▶ _WORK TASK_
Only one stretch of the data is wanted: the line containing "by rewrite <-El.", the line containing "assert (wrun (WDone", and every line between them, copied exactly.

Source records
################

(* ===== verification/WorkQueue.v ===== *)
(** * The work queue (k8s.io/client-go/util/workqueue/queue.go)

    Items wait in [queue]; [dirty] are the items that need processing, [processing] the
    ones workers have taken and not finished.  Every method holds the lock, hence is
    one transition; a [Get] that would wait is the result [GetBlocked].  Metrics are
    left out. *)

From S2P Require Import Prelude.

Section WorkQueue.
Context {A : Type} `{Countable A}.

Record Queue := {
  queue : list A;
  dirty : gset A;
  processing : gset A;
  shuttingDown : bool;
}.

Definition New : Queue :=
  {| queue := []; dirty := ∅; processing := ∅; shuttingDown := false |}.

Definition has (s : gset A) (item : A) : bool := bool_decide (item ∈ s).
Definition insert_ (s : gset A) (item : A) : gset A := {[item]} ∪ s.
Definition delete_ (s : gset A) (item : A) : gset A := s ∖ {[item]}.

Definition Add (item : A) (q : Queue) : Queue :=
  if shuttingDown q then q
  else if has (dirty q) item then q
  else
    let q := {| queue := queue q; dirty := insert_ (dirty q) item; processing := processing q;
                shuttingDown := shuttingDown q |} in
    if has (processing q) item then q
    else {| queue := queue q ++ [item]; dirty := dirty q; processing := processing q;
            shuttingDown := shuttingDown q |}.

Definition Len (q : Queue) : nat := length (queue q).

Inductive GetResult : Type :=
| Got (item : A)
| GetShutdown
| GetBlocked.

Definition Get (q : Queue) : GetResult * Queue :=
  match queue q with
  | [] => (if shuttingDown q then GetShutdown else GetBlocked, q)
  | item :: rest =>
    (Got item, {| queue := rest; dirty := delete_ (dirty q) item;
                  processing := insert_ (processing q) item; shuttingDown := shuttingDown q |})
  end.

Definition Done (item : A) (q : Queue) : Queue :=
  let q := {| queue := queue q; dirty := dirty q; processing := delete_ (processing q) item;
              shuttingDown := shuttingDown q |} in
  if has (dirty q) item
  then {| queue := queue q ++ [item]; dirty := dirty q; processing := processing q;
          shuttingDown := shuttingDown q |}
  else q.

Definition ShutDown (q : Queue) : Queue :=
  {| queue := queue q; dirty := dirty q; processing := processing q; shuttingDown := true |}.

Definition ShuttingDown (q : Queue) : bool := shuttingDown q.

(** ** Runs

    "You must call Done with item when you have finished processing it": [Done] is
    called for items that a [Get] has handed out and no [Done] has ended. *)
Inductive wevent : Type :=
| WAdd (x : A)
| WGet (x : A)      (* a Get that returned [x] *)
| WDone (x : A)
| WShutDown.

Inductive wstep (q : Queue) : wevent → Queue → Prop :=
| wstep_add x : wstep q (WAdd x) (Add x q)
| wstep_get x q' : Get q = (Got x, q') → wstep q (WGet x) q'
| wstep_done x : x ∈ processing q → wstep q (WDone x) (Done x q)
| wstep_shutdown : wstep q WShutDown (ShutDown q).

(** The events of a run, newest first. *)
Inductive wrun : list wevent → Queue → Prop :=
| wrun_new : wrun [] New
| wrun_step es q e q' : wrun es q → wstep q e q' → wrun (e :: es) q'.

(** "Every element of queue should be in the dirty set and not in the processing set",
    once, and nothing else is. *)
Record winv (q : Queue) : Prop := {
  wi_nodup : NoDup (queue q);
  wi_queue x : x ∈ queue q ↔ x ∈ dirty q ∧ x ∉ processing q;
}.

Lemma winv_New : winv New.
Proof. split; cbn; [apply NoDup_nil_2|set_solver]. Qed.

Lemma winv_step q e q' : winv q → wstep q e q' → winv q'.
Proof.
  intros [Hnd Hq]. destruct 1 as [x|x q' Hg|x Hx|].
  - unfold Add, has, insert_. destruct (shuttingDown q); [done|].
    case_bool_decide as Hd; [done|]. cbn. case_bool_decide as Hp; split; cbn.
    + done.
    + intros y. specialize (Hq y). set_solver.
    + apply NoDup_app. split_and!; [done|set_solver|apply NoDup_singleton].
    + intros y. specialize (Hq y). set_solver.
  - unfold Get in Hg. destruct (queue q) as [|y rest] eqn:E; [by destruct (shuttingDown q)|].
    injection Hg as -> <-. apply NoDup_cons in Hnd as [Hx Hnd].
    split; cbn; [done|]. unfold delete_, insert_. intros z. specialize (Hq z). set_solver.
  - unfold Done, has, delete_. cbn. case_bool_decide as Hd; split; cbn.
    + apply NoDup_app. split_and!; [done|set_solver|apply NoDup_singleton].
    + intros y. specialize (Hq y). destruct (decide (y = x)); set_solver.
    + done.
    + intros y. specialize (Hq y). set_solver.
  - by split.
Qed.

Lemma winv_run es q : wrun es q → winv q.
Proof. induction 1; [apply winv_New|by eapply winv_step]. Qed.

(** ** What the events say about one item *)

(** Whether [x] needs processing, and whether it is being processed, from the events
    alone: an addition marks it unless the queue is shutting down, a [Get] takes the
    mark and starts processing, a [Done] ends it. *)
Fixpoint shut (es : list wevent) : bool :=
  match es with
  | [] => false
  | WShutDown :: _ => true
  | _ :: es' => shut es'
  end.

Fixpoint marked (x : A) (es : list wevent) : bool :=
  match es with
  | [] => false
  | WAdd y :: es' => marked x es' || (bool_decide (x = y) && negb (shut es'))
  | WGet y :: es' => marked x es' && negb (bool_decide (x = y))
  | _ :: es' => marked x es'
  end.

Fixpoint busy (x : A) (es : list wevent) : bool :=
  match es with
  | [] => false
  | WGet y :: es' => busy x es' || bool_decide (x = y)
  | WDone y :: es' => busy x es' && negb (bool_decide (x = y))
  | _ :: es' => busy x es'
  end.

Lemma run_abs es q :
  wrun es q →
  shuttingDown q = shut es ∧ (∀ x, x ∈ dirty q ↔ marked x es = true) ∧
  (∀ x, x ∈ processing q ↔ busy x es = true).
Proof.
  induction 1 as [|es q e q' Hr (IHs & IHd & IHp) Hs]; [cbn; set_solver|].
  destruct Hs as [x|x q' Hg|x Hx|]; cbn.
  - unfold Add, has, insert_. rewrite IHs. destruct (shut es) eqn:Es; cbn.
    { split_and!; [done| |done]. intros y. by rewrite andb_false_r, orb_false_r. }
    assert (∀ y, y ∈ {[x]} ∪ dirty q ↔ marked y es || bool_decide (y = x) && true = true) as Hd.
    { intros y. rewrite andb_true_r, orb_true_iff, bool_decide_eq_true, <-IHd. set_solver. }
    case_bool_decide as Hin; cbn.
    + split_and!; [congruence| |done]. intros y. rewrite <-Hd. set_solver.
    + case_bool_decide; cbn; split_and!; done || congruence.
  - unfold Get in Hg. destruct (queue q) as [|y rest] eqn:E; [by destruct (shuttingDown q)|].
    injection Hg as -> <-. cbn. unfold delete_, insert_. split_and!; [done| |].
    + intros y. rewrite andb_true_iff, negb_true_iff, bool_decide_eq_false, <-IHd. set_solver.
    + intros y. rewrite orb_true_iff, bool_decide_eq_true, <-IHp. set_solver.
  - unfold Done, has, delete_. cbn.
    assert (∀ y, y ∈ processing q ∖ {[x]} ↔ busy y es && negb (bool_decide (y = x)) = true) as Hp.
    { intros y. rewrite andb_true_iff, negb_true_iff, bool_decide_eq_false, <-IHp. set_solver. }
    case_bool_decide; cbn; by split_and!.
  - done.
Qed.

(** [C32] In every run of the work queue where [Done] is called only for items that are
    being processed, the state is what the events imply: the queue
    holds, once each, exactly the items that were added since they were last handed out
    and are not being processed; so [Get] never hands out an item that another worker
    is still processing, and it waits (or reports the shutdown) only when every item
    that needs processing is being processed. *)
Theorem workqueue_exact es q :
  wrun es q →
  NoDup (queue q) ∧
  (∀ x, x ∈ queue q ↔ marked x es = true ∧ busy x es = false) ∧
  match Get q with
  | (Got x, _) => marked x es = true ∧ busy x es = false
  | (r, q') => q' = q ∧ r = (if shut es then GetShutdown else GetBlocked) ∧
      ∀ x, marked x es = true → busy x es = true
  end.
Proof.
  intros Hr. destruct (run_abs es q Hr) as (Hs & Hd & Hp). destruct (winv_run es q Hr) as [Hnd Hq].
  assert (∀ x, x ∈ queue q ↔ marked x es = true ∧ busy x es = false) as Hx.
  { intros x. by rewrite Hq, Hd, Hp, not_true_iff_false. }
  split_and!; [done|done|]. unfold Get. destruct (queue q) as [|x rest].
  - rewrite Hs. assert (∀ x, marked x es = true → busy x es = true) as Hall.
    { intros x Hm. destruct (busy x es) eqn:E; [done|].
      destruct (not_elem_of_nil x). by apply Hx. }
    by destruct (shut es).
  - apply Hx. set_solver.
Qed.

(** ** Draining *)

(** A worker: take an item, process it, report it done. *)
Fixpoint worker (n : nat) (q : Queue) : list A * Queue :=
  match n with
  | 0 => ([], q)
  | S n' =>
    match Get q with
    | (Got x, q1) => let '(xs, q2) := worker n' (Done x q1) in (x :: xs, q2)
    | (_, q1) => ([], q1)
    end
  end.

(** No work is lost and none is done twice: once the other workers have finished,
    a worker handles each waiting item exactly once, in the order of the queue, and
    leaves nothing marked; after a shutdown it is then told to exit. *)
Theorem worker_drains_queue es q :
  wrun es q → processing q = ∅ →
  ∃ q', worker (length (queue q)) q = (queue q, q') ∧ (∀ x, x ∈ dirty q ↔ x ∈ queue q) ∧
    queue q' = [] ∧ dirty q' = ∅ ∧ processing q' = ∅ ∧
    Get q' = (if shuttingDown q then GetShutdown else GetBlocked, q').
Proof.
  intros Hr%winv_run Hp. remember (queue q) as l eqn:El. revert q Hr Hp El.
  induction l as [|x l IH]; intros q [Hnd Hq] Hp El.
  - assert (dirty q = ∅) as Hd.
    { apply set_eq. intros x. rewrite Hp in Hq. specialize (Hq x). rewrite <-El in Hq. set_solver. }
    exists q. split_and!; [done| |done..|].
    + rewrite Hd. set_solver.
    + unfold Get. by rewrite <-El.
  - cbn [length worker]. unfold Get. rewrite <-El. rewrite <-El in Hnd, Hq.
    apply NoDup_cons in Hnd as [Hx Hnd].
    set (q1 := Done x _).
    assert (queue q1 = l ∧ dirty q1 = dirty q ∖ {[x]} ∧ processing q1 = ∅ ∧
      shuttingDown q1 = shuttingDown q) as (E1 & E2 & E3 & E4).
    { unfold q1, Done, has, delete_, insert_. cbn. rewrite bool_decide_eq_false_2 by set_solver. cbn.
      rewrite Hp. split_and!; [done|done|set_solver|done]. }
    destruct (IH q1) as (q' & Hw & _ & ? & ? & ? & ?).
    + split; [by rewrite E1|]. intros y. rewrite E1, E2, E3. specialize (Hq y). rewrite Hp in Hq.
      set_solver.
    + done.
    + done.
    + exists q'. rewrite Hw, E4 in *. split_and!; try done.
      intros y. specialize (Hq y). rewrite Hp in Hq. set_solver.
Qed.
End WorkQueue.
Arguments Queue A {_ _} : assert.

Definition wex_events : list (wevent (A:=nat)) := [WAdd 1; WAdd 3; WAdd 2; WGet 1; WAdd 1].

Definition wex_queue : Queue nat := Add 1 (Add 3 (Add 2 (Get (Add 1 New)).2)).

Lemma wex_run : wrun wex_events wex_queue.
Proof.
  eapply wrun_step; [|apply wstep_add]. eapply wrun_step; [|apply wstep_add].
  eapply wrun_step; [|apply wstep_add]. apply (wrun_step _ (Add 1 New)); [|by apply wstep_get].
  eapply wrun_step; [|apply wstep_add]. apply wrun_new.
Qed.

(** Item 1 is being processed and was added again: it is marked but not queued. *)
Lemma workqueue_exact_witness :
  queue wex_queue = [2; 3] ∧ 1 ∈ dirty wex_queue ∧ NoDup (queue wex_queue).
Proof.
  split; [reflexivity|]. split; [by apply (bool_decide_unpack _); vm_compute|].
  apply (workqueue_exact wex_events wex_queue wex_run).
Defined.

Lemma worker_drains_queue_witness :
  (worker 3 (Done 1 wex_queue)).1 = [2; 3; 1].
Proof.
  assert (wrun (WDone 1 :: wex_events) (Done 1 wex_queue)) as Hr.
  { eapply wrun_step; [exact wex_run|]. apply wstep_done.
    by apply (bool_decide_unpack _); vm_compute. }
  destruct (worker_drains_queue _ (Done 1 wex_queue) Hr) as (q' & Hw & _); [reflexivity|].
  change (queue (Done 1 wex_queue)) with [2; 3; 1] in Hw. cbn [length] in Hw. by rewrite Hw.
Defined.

################

▶ _EXPECTED OUTPUT_
    + unfold Get. by rewrite <-El.
  - cbn [length worker]. unfold Get. rewrite <-El. rewrite <-El in Hnd, Hq.
    apply NoDup_cons in Hnd as [Hx Hnd].
    set (q1 := Done x _).
    assert (queue q1 = l ∧ dirty q1 = dirty q ∖ {[x]} ∧ processing q1 = ∅ ∧
      shuttingDown q1 = shuttingDown q) as (E1 & E2 & E3 & E4).
    { unfold q1, Done, has, delete_, insert_. cbn. rewrite bool_decide_eq_false_2 by set_solver. cbn.
      rewrite Hp. split_and!; [done|done|set_solver|done]. }
    destruct (IH q1) as (q' & Hw & _ & ? & ? & ? & ?).
    + split; [by rewrite E1|]. intros y. rewrite E1, E2, E3. specialize (Hq y). rewrite Hp in Hq.
      set_solver.
    + done.
    + done.
    + exists q'. rewrite Hw, E4 in *. split_and!; try done.
      intros y. specialize (Hq y). rewrite Hp in Hq. set_solver.
Qed.
End WorkQueue.
Arguments Queue A {_ _} : assert.

Definition wex_events : list (wevent (A:=nat)) := [WAdd 1; WAdd 3; WAdd 2; WGet 1; WAdd 1].

Definition wex_queue : Queue nat := Add 1 (Add 3 (Add 2 (Get (Add 1 New)).2)).

Lemma wex_run : wrun wex_events wex_queue.
Proof.
  eapply wrun_step; [|apply wstep_add]. eapply wrun_step; [|apply wstep_add].
  eapply wrun_step; [|apply wstep_add]. apply (wrun_step _ (Add 1 New)); [|by apply wstep_get].
  eapply wrun_step; [|apply wstep_add]. apply wrun_new.
Qed.

(** Item 1 is being processed and was added again: it is marked but not queued. *)
Lemma workqueue_exact_witness :
  queue wex_queue = [2; 3] ∧ 1 ∈ dirty wex_queue ∧ NoDup (queue wex_queue).
Proof.
  split; [reflexivity|]. split; [by apply (bool_decide_unpack _); vm_compute|].
  apply (workqueue_exact wex_events wex_queue wex_run).
Defined.

Lemma worker_drains_queue_witness :
  (worker 3 (Done 1 wex_queue)).1 = [2; 3; 1].
Proof.
  assert (wrun (WDone 1 :: wex_events) (Done 1 wex_queue)) as Hr.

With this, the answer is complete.